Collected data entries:
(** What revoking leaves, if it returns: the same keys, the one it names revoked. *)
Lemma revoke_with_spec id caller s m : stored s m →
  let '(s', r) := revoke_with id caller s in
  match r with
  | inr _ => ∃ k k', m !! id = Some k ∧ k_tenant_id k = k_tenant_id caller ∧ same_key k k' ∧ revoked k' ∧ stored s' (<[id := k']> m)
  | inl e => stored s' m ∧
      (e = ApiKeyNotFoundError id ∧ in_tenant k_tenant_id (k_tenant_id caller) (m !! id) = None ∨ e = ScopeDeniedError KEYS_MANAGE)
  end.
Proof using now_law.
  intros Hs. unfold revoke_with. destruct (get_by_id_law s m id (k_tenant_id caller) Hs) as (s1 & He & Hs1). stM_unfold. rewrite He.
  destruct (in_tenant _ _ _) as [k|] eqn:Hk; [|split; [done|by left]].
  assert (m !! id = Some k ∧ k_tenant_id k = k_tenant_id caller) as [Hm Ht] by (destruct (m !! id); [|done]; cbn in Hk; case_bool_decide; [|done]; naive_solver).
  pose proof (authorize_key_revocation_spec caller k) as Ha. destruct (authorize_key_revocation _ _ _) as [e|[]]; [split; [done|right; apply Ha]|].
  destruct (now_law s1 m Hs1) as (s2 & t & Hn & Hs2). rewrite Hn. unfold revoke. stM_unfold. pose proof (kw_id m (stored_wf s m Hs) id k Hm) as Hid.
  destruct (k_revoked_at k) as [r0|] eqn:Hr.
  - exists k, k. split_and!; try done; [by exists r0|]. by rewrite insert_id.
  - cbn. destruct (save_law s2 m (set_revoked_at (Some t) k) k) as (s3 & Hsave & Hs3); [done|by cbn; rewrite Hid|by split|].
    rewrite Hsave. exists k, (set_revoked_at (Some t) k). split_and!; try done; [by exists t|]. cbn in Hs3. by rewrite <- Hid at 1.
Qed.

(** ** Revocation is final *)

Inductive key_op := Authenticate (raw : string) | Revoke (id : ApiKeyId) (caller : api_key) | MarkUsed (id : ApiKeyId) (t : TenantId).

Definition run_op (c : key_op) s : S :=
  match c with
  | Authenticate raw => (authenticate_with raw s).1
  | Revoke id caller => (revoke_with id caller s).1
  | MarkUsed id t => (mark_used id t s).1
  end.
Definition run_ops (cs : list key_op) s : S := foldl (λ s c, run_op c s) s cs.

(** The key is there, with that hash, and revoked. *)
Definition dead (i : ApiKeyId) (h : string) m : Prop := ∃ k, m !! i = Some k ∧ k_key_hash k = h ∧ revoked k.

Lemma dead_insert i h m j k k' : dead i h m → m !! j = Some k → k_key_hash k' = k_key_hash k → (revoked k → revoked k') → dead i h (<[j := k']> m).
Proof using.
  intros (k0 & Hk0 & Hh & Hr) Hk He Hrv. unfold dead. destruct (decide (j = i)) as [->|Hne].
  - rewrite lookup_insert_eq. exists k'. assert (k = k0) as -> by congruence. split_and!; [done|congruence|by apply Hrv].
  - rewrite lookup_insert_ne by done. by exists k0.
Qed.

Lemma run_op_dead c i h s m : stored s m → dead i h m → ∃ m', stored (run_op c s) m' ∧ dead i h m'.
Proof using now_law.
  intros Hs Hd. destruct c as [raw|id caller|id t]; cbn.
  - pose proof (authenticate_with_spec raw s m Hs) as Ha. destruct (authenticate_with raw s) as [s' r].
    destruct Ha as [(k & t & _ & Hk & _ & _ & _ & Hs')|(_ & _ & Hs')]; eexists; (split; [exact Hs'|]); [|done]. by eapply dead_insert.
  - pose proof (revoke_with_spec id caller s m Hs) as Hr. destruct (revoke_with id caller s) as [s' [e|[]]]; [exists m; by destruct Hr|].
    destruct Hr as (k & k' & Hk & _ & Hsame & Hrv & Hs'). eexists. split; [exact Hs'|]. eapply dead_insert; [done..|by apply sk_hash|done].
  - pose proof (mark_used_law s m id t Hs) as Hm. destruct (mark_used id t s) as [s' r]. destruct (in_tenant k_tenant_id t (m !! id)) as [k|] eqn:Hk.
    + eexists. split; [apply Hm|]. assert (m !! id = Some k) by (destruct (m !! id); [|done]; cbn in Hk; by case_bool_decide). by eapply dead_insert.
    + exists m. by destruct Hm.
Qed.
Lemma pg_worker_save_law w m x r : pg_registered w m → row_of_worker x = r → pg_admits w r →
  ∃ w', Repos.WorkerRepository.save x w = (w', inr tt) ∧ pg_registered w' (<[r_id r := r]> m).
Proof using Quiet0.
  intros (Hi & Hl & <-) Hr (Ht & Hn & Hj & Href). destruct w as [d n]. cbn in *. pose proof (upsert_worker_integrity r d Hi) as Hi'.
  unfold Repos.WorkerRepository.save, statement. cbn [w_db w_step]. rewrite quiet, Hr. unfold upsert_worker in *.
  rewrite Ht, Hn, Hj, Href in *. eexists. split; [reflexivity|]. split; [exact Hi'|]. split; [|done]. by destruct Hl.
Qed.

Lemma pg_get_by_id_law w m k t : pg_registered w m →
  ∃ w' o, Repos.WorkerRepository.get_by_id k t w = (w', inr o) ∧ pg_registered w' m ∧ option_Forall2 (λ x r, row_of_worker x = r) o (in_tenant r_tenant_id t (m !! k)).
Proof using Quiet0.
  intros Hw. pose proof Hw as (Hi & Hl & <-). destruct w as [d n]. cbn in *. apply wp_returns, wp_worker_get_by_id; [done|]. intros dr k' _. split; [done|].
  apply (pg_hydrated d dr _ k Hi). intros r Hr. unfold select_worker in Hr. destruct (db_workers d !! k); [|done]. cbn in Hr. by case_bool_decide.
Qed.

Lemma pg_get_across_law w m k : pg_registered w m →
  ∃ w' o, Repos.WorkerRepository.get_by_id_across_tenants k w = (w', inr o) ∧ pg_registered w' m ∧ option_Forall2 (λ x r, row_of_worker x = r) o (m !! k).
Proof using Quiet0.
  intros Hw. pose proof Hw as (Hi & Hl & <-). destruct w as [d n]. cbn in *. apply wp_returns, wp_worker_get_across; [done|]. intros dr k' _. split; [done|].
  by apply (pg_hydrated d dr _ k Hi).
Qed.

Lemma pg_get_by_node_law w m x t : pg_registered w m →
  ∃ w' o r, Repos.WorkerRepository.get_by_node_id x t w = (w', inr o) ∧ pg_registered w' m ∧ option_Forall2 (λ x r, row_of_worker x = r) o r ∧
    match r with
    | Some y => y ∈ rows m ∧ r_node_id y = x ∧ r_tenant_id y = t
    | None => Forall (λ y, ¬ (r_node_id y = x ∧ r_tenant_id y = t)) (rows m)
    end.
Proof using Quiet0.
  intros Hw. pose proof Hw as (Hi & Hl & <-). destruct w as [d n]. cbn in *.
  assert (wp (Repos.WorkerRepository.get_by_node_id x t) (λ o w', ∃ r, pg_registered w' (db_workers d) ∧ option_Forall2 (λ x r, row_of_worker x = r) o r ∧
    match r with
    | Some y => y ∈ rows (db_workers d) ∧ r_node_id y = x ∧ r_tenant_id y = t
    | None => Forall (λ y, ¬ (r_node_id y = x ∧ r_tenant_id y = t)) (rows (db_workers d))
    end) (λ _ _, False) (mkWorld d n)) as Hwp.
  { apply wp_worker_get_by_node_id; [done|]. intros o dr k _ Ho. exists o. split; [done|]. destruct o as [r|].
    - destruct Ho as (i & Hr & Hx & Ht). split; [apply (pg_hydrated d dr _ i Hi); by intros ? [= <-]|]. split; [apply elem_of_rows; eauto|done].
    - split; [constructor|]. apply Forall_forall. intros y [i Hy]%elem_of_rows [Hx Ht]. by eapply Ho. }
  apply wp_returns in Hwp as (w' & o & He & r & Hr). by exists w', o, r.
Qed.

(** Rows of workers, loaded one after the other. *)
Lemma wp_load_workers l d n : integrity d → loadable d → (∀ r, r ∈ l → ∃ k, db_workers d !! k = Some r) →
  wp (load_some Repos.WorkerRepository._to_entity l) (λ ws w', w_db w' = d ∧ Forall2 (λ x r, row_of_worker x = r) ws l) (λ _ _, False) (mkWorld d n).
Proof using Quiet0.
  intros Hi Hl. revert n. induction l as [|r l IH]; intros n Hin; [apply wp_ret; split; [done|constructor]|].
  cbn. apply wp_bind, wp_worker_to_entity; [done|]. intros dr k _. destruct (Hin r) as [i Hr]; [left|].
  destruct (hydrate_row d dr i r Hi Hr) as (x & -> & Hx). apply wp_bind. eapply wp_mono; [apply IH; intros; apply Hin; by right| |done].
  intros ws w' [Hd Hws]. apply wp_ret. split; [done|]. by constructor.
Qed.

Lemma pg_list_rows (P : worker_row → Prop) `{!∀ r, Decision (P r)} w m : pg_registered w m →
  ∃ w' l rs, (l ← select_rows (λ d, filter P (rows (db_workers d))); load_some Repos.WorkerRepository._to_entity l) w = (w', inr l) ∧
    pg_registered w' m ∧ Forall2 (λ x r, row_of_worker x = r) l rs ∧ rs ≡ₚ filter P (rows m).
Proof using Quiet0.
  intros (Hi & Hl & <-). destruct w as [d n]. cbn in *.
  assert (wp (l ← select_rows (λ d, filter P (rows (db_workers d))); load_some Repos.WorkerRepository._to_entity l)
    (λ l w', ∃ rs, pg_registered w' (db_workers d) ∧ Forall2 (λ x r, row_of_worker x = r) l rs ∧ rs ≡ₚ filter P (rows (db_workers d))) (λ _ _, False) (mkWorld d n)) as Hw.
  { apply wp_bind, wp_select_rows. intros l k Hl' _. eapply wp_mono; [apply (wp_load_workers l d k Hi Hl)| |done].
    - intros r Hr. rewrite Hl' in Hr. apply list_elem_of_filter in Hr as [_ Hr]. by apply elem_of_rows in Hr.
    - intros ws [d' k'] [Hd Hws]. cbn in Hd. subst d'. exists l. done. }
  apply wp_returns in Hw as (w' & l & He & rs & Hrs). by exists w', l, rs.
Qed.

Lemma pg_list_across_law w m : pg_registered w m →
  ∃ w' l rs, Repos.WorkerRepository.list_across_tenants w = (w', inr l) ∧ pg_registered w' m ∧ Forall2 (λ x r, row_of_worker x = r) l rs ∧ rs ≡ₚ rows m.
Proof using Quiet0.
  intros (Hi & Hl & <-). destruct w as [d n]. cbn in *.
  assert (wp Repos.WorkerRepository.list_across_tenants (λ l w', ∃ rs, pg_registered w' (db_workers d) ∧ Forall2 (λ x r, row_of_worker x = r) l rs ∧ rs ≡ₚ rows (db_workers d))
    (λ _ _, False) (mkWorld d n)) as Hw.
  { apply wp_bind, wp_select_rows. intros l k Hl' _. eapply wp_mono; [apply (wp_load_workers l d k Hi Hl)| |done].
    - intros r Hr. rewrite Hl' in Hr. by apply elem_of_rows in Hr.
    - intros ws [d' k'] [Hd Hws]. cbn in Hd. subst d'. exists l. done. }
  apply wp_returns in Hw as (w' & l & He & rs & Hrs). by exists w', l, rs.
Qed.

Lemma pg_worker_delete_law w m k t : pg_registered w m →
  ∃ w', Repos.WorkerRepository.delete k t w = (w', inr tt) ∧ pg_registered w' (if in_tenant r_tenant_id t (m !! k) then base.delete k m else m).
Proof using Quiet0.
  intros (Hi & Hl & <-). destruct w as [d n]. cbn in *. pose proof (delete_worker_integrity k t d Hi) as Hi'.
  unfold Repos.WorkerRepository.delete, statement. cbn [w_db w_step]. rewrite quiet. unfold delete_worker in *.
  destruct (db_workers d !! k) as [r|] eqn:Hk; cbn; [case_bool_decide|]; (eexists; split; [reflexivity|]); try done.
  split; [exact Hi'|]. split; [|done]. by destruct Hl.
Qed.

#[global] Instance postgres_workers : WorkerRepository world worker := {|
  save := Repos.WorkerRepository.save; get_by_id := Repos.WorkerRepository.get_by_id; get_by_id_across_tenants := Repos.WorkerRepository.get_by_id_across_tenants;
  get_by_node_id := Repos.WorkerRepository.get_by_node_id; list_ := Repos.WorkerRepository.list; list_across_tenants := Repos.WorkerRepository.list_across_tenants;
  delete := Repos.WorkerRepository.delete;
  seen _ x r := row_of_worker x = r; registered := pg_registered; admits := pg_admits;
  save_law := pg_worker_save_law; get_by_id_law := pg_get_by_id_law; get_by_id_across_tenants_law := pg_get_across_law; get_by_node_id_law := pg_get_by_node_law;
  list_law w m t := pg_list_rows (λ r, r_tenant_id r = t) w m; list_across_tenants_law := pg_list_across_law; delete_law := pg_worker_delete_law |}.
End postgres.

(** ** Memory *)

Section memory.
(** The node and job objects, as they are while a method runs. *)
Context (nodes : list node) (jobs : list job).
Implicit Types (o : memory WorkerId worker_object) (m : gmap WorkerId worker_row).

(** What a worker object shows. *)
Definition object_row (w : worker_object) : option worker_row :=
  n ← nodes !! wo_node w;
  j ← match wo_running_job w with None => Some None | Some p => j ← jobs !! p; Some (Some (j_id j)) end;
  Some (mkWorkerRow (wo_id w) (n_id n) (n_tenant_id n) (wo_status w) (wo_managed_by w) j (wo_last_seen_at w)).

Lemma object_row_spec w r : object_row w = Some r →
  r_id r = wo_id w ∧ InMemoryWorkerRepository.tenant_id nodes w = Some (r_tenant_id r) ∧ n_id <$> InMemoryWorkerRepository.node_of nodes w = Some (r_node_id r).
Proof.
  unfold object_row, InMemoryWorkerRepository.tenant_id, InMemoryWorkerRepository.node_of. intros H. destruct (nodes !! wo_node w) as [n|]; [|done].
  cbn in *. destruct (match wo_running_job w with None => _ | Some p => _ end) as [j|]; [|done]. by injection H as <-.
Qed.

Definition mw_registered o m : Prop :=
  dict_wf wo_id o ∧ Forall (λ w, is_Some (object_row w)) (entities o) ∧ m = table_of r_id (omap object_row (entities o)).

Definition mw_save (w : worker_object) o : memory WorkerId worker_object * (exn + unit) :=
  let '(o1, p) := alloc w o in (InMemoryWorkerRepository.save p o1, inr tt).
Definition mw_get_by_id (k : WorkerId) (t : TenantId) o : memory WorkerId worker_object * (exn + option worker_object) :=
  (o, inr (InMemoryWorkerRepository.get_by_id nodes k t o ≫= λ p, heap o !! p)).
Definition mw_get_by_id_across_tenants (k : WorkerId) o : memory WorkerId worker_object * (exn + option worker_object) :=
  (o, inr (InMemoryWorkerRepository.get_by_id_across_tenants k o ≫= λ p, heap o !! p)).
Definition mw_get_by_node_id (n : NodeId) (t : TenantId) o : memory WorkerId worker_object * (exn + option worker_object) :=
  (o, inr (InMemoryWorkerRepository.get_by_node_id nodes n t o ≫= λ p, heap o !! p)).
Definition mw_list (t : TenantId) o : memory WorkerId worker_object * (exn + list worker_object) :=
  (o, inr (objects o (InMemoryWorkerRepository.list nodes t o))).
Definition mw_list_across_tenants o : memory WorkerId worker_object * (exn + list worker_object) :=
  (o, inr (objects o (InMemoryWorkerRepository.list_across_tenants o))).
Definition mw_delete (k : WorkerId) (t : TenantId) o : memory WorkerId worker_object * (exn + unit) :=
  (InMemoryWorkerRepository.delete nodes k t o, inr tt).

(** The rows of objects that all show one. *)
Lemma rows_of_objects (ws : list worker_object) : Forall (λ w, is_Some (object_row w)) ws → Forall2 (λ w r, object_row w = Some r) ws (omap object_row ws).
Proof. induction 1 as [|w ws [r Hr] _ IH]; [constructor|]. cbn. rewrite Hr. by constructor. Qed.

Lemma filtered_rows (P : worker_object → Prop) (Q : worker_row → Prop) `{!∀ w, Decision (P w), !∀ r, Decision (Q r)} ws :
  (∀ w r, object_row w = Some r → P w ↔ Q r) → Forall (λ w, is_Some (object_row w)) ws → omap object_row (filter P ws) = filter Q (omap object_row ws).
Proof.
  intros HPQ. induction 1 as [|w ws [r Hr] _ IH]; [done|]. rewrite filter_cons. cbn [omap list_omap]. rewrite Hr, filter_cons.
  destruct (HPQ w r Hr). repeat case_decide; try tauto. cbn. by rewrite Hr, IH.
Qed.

TASK TO CARRY OUT — The string "Prop" may appear on lines of the data above; give the number of those lines and nothing more.

ANSWER TO THIS TASK — 4